Overall, Snowflake's stock is down 45% YTD and off by 60% from it's all-time high in November of last year. Yet, shares are up 90% since they bottomed in mid-June along with the rest of the market.
Inside the Numbers
In Q2, Snowflake reported a loss of $0.70 per share which was above expectations of a loss of $0.64 per share. Revenue came in higher than expectations at $497 million, vs. $467 million. This was an 83% increase from last year's Q2 but a very mild deceleration from 85% growth in the previous quarter. Unlike many companies, Snowflake had an impressive 21% growth on a quarterly basis as well. Overall, it had a net loss of $166 million which was slightly better than last year's $201 million loss in Q2.
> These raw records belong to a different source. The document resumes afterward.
Lemma be_encode_signed l :
  l <> [] -> Bytes.be_encode (length l) (Bytes.be_signed l) = l.
Proof.
  intros Hl. unfold Bytes.be_signed.
  rewrite <- be_encode_mod, <- (wrap_mod (8 * Z.of_nat (length l))) .
  assert (Hw : 0 < 8 * Z.of_nat (length l)) by (destruct l; [congruence|simpl length; lia]).
  pose proof (be_decode_range l) as Hr.
  rewrite (Z.mod_small (Bytes.be_decode l)) by assumption.
  unfold Int.wrap. rewrite (Z.mod_small (Bytes.be_decode l)) by assumption.
  destruct (Z.ltb_spec (Bytes.be_decode l) (2 ^ (8 * Z.of_nat (length l) - 1))).
  - rewrite Z.mod_small by assumption. apply be_encode_decode.
  - replace ((Bytes.be_decode l - 2 ^ (8 * Z.of_nat (length l)))
             mod 2 ^ (8 * Z.of_nat (length l))) with (Bytes.be_decode l).
    + apply be_encode_decode.
    + apply Z.mod_unique with (q := -1); lia.
Qed.

Lemma native_encode_signed beh l :
  l <> [] -> native_encode beh (length l) (native_signed beh l) = l.
Proof.
  intros Hl. unfold native_encode, native_signed. destruct beh.
  - now apply be_encode_signed.
  - rewrite <- (length_rev l), be_encode_signed, rev_involutive; [reflexivity|].
    intros Hnil. apply (f_equal (@length byte)) in Hnil. rewrite length_rev in Hnil.
    destruct l; [congruence|discriminate].
Qed.

Lemma native_encode_unsigned beh l :
  native_encode beh (length l) (native_unsigned beh l) = l.
Proof.
  unfold native_encode, native_unsigned. destruct beh.
  - apply be_encode_decode.
  - now rewrite <- (length_rev l), be_encode_decode, rev_involutive.
Qed.

Lemma istream_read_split n s bs s' :
  0 <= n -> istream_read n s = Ok (bs, s') ->
  s = bs ++ s' /\ length bs = Z.to_nat n.
Proof.
  unfold istream_read. intros Hn.
  destruct (Z.ltb_spec (Z.of_nat (length s)) n); [discriminate|].
  intros [= <- <-]. split; [now rewrite take_drop|].
  rewrite length_take. lia.
Qed.

Lemma readString_canonical beh s str s' :
  readString beh s = Ok (str, s') -> writeString beh [] str ++ s' = s.
Proof.
  unfold readString. intros H. apply bind_inv in H as (sz & s1 & Hsz & H).
  apply istream_read_split in Hsz as [-> Hlen]; [|lia].
  assert (Hne : sz <> []) by (intros ->; discriminate).
  pose proof (native_signed_range beh 4 sz ltac:(lia) ltac:(lia)) as Hr.
  unfold Int.in_range in Hr. change (2 ^ (8 * 4 - 1)) with 2147483648 in Hr.
  pose proof (native_encode_signed beh sz Hne) as Henc. rewrite Hlen in Henc.
  change (Z.to_nat 4) with 4%nat in Henc.
  destruct (Z.eqb_spec (native_signed beh sz) 0) as [Hz|Hnz]; cbn [negb] in H.
  - unfold ret in H. injection H as <- <-.
    rewrite writeString_fits by (vm_compute; intro; discriminate).
    change (Z.of_nat (String.length EmptyString)) with 0.
    change (Bytes.string_bytes EmptyString) with (@nil byte).
    rewrite <- Hz, Henc. cbn [app]. now rewrite app_nil_r.
  - destruct (Z.ltb_spec (native_signed beh sz) 0); [discriminate|].
    apply bind_inv in H as (bs & s2 & Hbs & H).
    apply istream_read_split in Hbs as [-> Hlen']; [|assumption].
    unfold ret in H. injection H as <- <-.
    rewrite writeString_fits
      by (rewrite length_bytes_string; unfold Int.INT32_MAX; lia).
    rewrite length_bytes_string, string_bytes_string, Hlen', Z2Nat.id by assumption.
    cbn [app]. now rewrite Henc, <- app_assoc.
Qed.
(** * PuzzleBreak: the key validator and the key derivation engine

    A shallow embedding of [src/lib/bitcoin-validator.ts],
    [src/lib/key-derivation-engine.ts] and the derivation batch of
    [src/lib/agent-tools.ts], the properties their specification states
    about them, and further properties of the code.

    Conventions of the embedding:
    - a JavaScript string is the list of its UTF-16 code units ([jsstring]);
    - a [bigint] is a [Z]; [/] and [%] on bigints truncate towards zero
      ([Z.quot], [Z.rem]);
    - a [number] that holds an integer or [NaN] is a [number];
    - a [while] loop is run by [while_loop] under a bound that the
      termination lemma of each loop shows is never reached;
    - a thrown exception is the [inl] of a sum, a [try]/[catch] a match on
      it. *)

From Stdlib Require Import ZArith Lia Bool Ascii String Znumtheory.
From Stdlib Require Import Zmod.ZmodDef Zmod.ZmodBase Zmod.ZmodInv Zmod.ZmodNsatz.
From Stdlib Require Import List Permutation.
Import Init.Datatypes.
Import ListNotations.
Local Open Scope Z_scope.

(** ** JavaScript strings *)

Module Js.

Definition char := Z.
Definition jsstring := list char.

(** The code units of an ASCII literal. *)
Definition lit (s : string) : jsstring :=
  map (fun a => Z.of_N (N_of_ascii a)) (list_ascii_of_string s).

Definition eqb_string (s t : jsstring) : bool :=
  if list_eq_dec Z.eq_dec s t then true else false.

Definition in_range (lo hi c : Z) : bool := (lo <=? c) && (c <=? hi).

(** WhiteSpace and LineTerminator of ECMAScript: what [String.prototype.trim]
    strips and what [BigInt(string)] and [parseInt] skip. *)
Definition is_white_space (c : char) : bool :=
  in_range 9 13 c || (c =? 32) || (c =? 160) || (c =? 5760)
  || in_range 8192 8202 c || (c =? 8232) || (c =? 8233) || (c =? 8239)
  || (c =? 8287) || (c =? 12288) || (c =? 65279).

Fixpoint trimStart (s : jsstring) : jsstring :=
  match s with
  | c :: s' => if is_white_space c then trimStart s' else s
  | [] => []
  end.

Definition trimEnd (s : jsstring) : jsstring := rev (trimStart (rev s)).
Definition trim (s : jsstring) : jsstring := trimEnd (trimStart s).

(** [toLowerCase] and [toUpperCase] on the Basic Latin letters.  Every string
    the program lowers has passed a test that leaves only hexadecimal digits
    and white space in it, and those have no other case mapping. *)
Definition lower_char (c : char) : char := if in_range 65 90 c then c + 32 else c.
Definition upper_char (c : char) : char := if in_range 97 122 c then c - 32 else c.
Definition toLowerCase (s : jsstring) : jsstring := map lower_char s.
Definition toUpperCase (s : jsstring) : jsstring := map upper_char s.

(** [s.substring(i, j)] for [0 <= i <= j]. *)
Definition substring (i j : nat) (s : jsstring) : jsstring := firstn (j - i) (skipn i s).

(** [s.padStart(n, "0")]. *)
Definition padStart0 (n : nat) (s : jsstring) : jsstring :=
  repeat 48 (n - length s) ++ s.

(** [s.indexOf(c)] for a one-unit needle: [None] stands for [-1]. *)
Fixpoint indexOf (c : char) (s : jsstring) : option Z :=
  match s with
  | [] => None
  | d :: s' => if d =? c then Some 0 else option_map Z.succ (indexOf c s')
  end.

Fixpoint join (sep : jsstring) (l : list jsstring) : jsstring :=
  match l with
  | [] => []
  | [x] => x
  | x :: l' => x ++ sep ++ join sep l'
  end.

(** *** Digits *)

Definition is_hex_digit (c : char) : bool :=
  in_range 48 57 c || in_range 97 102 c || in_range 65 70 c.

Definition hex_value (c : char) : Z :=
  if in_range 48 57 c then c - 48
  else if in_range 97 102 c then c - 87
  else c - 55.

(** The digit [d < 16] as [Number.prototype.toString(16)] writes it. *)
Definition hex_char (d : Z) : char := if d <? 10 then 48 + d else 87 + d.

(** The value of a big-endian digit list. *)
Definition value_of (base : Z) (ds : list Z) : Z :=
  fold_left (fun v d => v * base + d) ds 0.

(** *** Numbers *)

(** A [number] holding an integer, or [NaN]. *)
Inductive number := Num (z : Z) | NaN.

Definition number_eqb (a b : number) : bool :=
  match a, b with
  | Num x, Num y => x =? y
  | _, _ => false
  end.

(** *** Exceptions *)

(** The errors the program can meet: its own [new Error(msg)], and the
    [SyntaxError] and [RangeError] of the built-in [BigInt] conversions. *)
Inductive exn :=
| Error (message : jsstring)
| SyntaxError (message : jsstring)
| RangeError (message : jsstring).

Definition message (e : exn) : jsstring :=
  match e with Error m | SyntaxError m | RangeError m => m end.

Definition result (A : Type) := (exn + A)%type.
Definition ret {A} (a : A) : result A := inr a.
Definition throw {A} (e : exn) : result A := inl e.
Definition bind {A B} (m : result A) (k : A -> result B) : result B :=
  match m with inl e => inl e | inr a => k a end.

End Js.

Import Js.

Notation "x <- m ;; k" := (bind m (fun x => k))
  (at level 61, m at next level, right associativity).

(** ** Bounded loops *)

Section WhileLoop.
Context {S : Type} (cond : S -> bool) (body : S -> S).

(** At most [bound] rounds of [while (cond s) s = body s]; the recursion
    follows the binary digits of the bound, so a bound of hundreds of bits
    costs nothing when the loop leaves early. *)
Fixpoint while_loop (bound : positive) (s : S) : S :=
  if cond s then
    match bound with
    | xH => body s
    | xO b => while_loop b (while_loop b s)
    | xI b => while_loop b (while_loop b (body s))
    end
  else s.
Most of Snowflake's revenue is considered product revenue which is derived from the use of its platform. In the next quarter, it sees revenue between $500 million and $505 million and it sees full-year revenue between $1.91 billion and $1.92 billion. It also sees strong margins of 75% for gross margins and 17% profit margins as well.
In the conference call, management acknowledged that there had been some slowdown among customers in the tech industry with less use than expected. The most notable weakness was in consumer-facing cloud companies, however, strength in other areas like finance and healthcare was enough to offset this weaknesses.
It also sees future growth coming from different industries and plans to continue building more niche products for different industries. This is aligned with the restructuring of its sales team to a vertical model from a geographic one.